§ Exercise directions
Repeat exactly, and only, the lines of the entries below from the one with "Definition f64 : Type := spec_float." through the one with "Fixpoint leadingFraction (x", both ends included.

:: Material provided

(* ===== verification/_CoqProject ===== *)
-Q . S2P
Prelude.v
GoStd.v
Duration.v
Sys.v
Net.v
Utf8.v
Logging.v
Domain.v
Config.v
Paths.v
Retry.v
Acme.v
CertEntry.v
CertStore.v
Server.v
Http.v
Sds.v
Fanout.v
Failover.v
Handler.v
Mtls.v
SdsServer.v
Base64.v
Json.v
Rfc3339.v
Challenge.v
Daemon.v
Install.v
HttpClient.v
Codec.v
HttpEndToEnd.v
ClientSds.v
SdsEndToEnd.v
K8s.v
Txc.v
Caddy.v
Stream.v
ClientStream.v
EndToEnd.v
Shutdown.v
Commands.v
Output.v
Startup.v
Updaters.v
ClientMain.v
ClientProcess.v
GrpcProcess.v
(* ===== verification/Duration.v ===== *)
(** [time.ParseDuration] of the standard library, on bytes: sign, digits,
    fraction and unit, with the [uint64] overflow checks, and the binary64
    arithmetic of the fraction computed with the [SpecFloat] operations. *)

From Stdlib Require Import ZArith Lia Ascii SpecFloat.
From stdpp Require Import base option list strings.
From S2P Require Import Prelude.
From S2P Require Import GoStd.

Open Scope Z_scope.

Definition is_digit (a : ascii) : bool :=
  let n := N_of_ascii a in (48 <=? n)%N && (n <=? 57)%N.

Definition digit (a : ascii) : Z := Z.of_N (N_of_ascii a) - 48.

Definition max63 : Z := 2 ^ 63.

(** [leadingInt]: [None] on overflow. *)
Fixpoint leadingInt (x : Z) (s : string) : option (Z * string) :=
  match s with
  | String a s' =>
      if is_digit a then
        if max63 / 10 <? x then None
        else let y := x * 10 + digit a in
             if max63 <? y then None else leadingInt y s'
      else Some (x, s)
  | EmptyString => Some (x, s)
  end.

(** *** binary64 *)

Definition f64 : Type := spec_float.
Definition f64_of_Z (z : Z) : f64 := binary_normalize 53 1024 z 0 false.
Definition f64_mul (a b : f64) : f64 := SFmul 53 1024 a b.
Definition f64_div (a b : f64) : f64 := SFdiv 53 1024 a b.

(** Truncation to an integer, for finite values. *)
Definition f64_to_Z (a : f64) : Z :=
  match a with
  | S754_finite s m e =>
      let v := if 0 <=? e then Z.pos m * 2 ^ e else Z.pos m / 2 ^ (- e) in
      if s then - v else v
  | _ => 0
  end.

(** [leadingFraction]: digits, scale as binary64, rest. *)
Fixpoint leadingFraction (x : Z) (scale : f64) (overflow : bool) (s : string)
  : Z * f64 * string :=
  match s with
  | String a s' =>
      if is_digit a then
        if overflow then leadingFraction x scale true s'
        else if (max63 - 1) / 10 <? x then leadingFraction x scale true s'
        else let y := x * 10 + digit a in
             if max63 <? y then leadingFraction x scale true s'
             else leadingFraction y (f64_mul scale (f64_of_Z 10)) false s'
      else (x, scale, s)
  | EmptyString => (x, scale, s)
  end.

(** The maximal prefix without '.' and digits. *)
Fixpoint takeUnit (s : string) : string * string :=
  match s with
  | String a s' =>
      if Ascii.eqb a "." || is_digit a then (EmptyString, s)
      else let '(u, r) := takeUnit s' in (String a u, r)
  | EmptyString => (EmptyString, EmptyString)
  end.

Definition bytes2 (a b : nat) (s : string) : string :=
  String (ascii_of_nat a) (String (ascii_of_nat b) s).

Definition unitMap (u : string) : option Z :=
  if String.eqb u "ns" then Some Nanosecond
  else if String.eqb u "us" then Some Microsecond
  else if String.eqb u (bytes2 194 181 "s") then Some Microsecond (* U+00B5 *)
  else if String.eqb u (bytes2 206 188 "s") then Some Microsecond (* U+03BC *)
  else if String.eqb u "ms" then Some Millisecond
  else if String.eqb u "s" then Some Second
  else if String.eqb u "m" then Some Minute
  else if String.eqb u "h" then Some Hour
  else None.

Definition errDuration (orig : string) : error := EText ("time: invalid duration " +:+ orig).

(** One number with its unit: the nanoseconds it denotes and the rest. *)
Definition parseTerm (orig s : string) : result (Z * string) :=
  match leadingInt 0 s with
  | None => Err (errDuration orig)
  | Some (v, s1) =>
      let pre := negb (slen s1 =? slen s)%nat in
      let '(f, scale, s2, post) :=
        match s1 with
        | String a s1' =>
            if Ascii.eqb a "." then
              let '(f, scale, s2) := leadingFraction 0 (f64_of_Z 1) false s1' in
              (f, scale, s2, negb (slen s2 =? slen s1')%nat)
            else (0, f64_of_Z 1, s1, false)
        | EmptyString => (0, f64_of_Z 1, s1, false)
        end in
      if negb pre && negb post then Err (errDuration orig)
      else
        let '(u, s3) := takeUnit s2 in
        if String.eqb u "" then Err (EText ("time: missing unit in duration " +:+ orig))
        else match unitMap u with
        | None => Err (EText ("time: unknown unit " +:+ u +:+ " in duration " +:+ orig))
        | Some unit =>
            if max63 / unit <? v then Err (errDuration orig)
            else
              let v1 := v * unit in
              let v2 := if 0 <? f
                        then to_u64 (v1 + to_u64 (f64_to_Z
                               (f64_mul (f64_of_Z f) (f64_div (f64_of_Z unit) scale))))
                        else v1 in
              if max63 <? v2 then Err (errDuration orig) else Ok (v2, s3)
        end
  end.

(** The loop over the terms.  Every term consumes at least one byte, so the
    length of the text is enough fuel. *)
Fixpoint parseTerms (fuel : nat) (orig s : string) (d : Z) : result Z :=
  match s with
  | EmptyString => Ok d
  | String a _ =>
      if negb (Ascii.eqb a "." || is_digit a) then Err (errDuration orig)
      else match fuel with
      | O => Err (EText "out of fuel")
      | S fuel' =>
          match parseTerm orig s with
          | Err e => Err e
          | Ok (v, s') =>
              let d' := to_u64 (d + v) in
              if max63 <? d' then Err (errDuration orig) else parseTerms fuel' orig s' d'
          end
      end
  end.

Definition ParseDuration (orig : string) : result Duration :=
  let '(neg, s) :=
    match orig with
    | String a s' =>
        if Ascii.eqb a "-" then (true, s')
        else if Ascii.eqb a "+" then (false, s')
        else (false, orig)
    | EmptyString => (false, orig)
    end in
  if String.eqb s "0" then Ok 0
  else if String.eqb s "" then Err (errDuration orig)
  else match parseTerms (slen s) orig s 0 with
       | Err e => Err e
       | Ok d =>
           if neg then Ok (- d)
           else if max63 - 1 <? d then Err (errDuration orig) else Ok d
       end.

Example ParseDuration_24h : ParseDuration "24h" = Ok (24 * Hour).
Proof. vm_compute. reflexivity. Qed.

Example ParseDuration_compound : ParseDuration "-1h2.5m0.5s3us" = Ok (- (1 * Hour + 150 * Second + 500 * Millisecond + 3 * Microsecond)).
Proof. vm_compute. reflexivity. Qed.

Example ParseDuration_bad : ∃ e, ParseDuration "10" = Err e.
Proof. eexists. vm_compute. reflexivity. Qed.

(** ** Bounds and totality *)

Lemma digit_range a : is_digit a = true → 0 ≤ digit a ≤ 9.
Proof.
  unfold is_digit, digit. intros [H1 H2]%andb_true_iff. apply N.leb_le in H1, H2. lia.
Qed.

Lemma leadingInt_bounds x s v r :
  0 ≤ x ≤ max63 → leadingInt x s = Some (v, r) → 0 ≤ v ≤ max63 ∧ (slen r ≤ slen s)%nat.
Proof.
  revert x. induction s as [|a s IH]; intros x Hx; simpl.
  - intros [= <- <-]. done.
  - destruct (is_digit a) eqn:Ha; [|by intros [= <- <-]].
    pose proof (digit_range a Ha).
    repeat case_match; bool_simp; try done. intros [? ?]%IH; [|lia].
    split; [done|]. unfold slen in *. simpl. lia.
Qed.

Lemma leadingFraction_len x sc o s f sc' r :
  leadingFraction x sc o s = (f, sc', r) → (slen r ≤ slen s)%nat.
Proof.
  revert x sc o. induction s as [|a s IH]; intros x sc o; simpl.
  - by intros [= _ _ <-].
  - repeat case_match; try (intros H'%IH; unfold slen in *; simpl; lia). by intros [= _ _ <-].
Qed.

Lemma takeUnit_len s u r : takeUnit s = (u, r) → slen s = (slen u + slen r)%nat.
Proof.
  revert u. induction s as [|a s IH]; intros u; simpl; [by intros [= <- <-]|].
  case_match; [by intros [= <- <-]|]. destruct (takeUnit s) as [u' r'].
  intros [= <- <-]. unfold slen in *. simpl. f_equal. by apply IH.
Qed.

Lemma parseTerm_consumes orig s v r :
  parseTerm orig s = Ok (v, r) → (slen r < slen s)%nat.
Proof.
  unfold parseTerm. destruct (leadingInt 0 s) as [[v0 s1]|] eqn:Hi; [|done].
  apply leadingInt_bounds in Hi as [_ Hi]; [|done].
  set (mid := match s1 with EmptyString => _ | String _ _ => _ end).
  assert (Hmid : (slen (snd (fst mid)) ≤ slen s1)%nat).
  { unfold mid. destruct s1 as [|a s1]; [done|]. case_match; [|done].
    destruct (leadingFraction 0 (f64_of_Z 1) false s1) as [[f sc] s2] eqn:E.
    apply leadingFraction_len in E. unfold slen in *. simpl. lia. }
  destruct mid as [[[f sc] s2] post]. simpl in Hmid.
  case_match; [done|]. destruct (takeUnit s2) as [u s3] eqn:Hu. apply takeUnit_len in Hu.
  destruct (String.eqb_spec u "") as [->|Hne]; [done|].
  assert (0 < slen u)%nat by (destruct u; [done | unfold slen; simpl; lia]).
  repeat case_match; try done; intros; simplify_eq; lia.
Qed.

(** The length of the text is enough fuel: the result does not change when
    more is given. *)
Lemma parseTerms_fuel fuel fuel' orig s d :
  (slen s ≤ fuel)%nat → (slen s ≤ fuel')%nat →
  parseTerms fuel orig s d = parseTerms fuel' orig s d.
Proof.
  revert fuel' s d. induction fuel as [|fuel IH]; intros [|fuel'] [|a s] d H H';
    try (unfold slen in *; simpl in *; lia); try done.
  simpl. case_match; [done|]. destruct (parseTerm orig (String a s)) as [[v r]|e] eqn:E; [|done].
  apply parseTerm_consumes in E. case_match; [done|].
  apply IH; unfold slen in *; simpl in *; lia.
Qed.

Lemma parseTerms_bounds fuel orig s d r :
  0 ≤ d ≤ max63 → parseTerms fuel orig s d = Ok r → 0 ≤ r ≤ max63.
Proof.
  revert s d. induction fuel as [|fuel IH]; intros [|a s] d Hd; simpl;
    try (by intros; simplify_eq); case_match; try done.
  destruct (parseTerm orig (String a s)) as [[v r']|e]; [|done].
  case_match; [done|]. apply IH. bool_simp. pose proof (to_u64_range (d + v)). lia.
Qed.

(** Every parsed duration is an [int64]. *)
Lemma ParseDuration_range s d : ParseDuration s = Ok d → - 2 ^ 63 ≤ d < 2 ^ 63.
Proof.
  unfold ParseDuration. set (p := match s with EmptyString => _ | String _ _ => _ end).
  destruct p as [neg s0]. destruct (String.eqb s0 "0"); [intros; simplify_eq; lia|].
  destruct (String.eqb s0 ""); [done|]. destruct (parseTerms _ _ _ _) as [r|] eqn:E; [|done].
  apply parseTerms_bounds in E; [|unfold max63; lia]. unfold max63 in *.
  repeat case_match; bool_simp; intros; simplify_eq; lia.
Qed.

::::

§ Result for this exercise
Definition f64 : Type := spec_float.
Definition f64_of_Z (z : Z) : f64 := binary_normalize 53 1024 z 0 false.
Definition f64_mul (a b : f64) : f64 := SFmul 53 1024 a b.
Definition f64_div (a b : f64) : f64 := SFdiv 53 1024 a b.

(** Truncation to an integer, for finite values. *)
Definition f64_to_Z (a : f64) : Z :=
  match a with
  | S754_finite s m e =>
      let v := if 0 <=? e then Z.pos m * 2 ^ e else Z.pos m / 2 ^ (- e) in
      if s then - v else v
  | _ => 0
  end.

(** [leadingFraction]: digits, scale as binary64, rest. *)
Fixpoint leadingFraction (x : Z) (scale : f64) (overflow : bool) (s : string)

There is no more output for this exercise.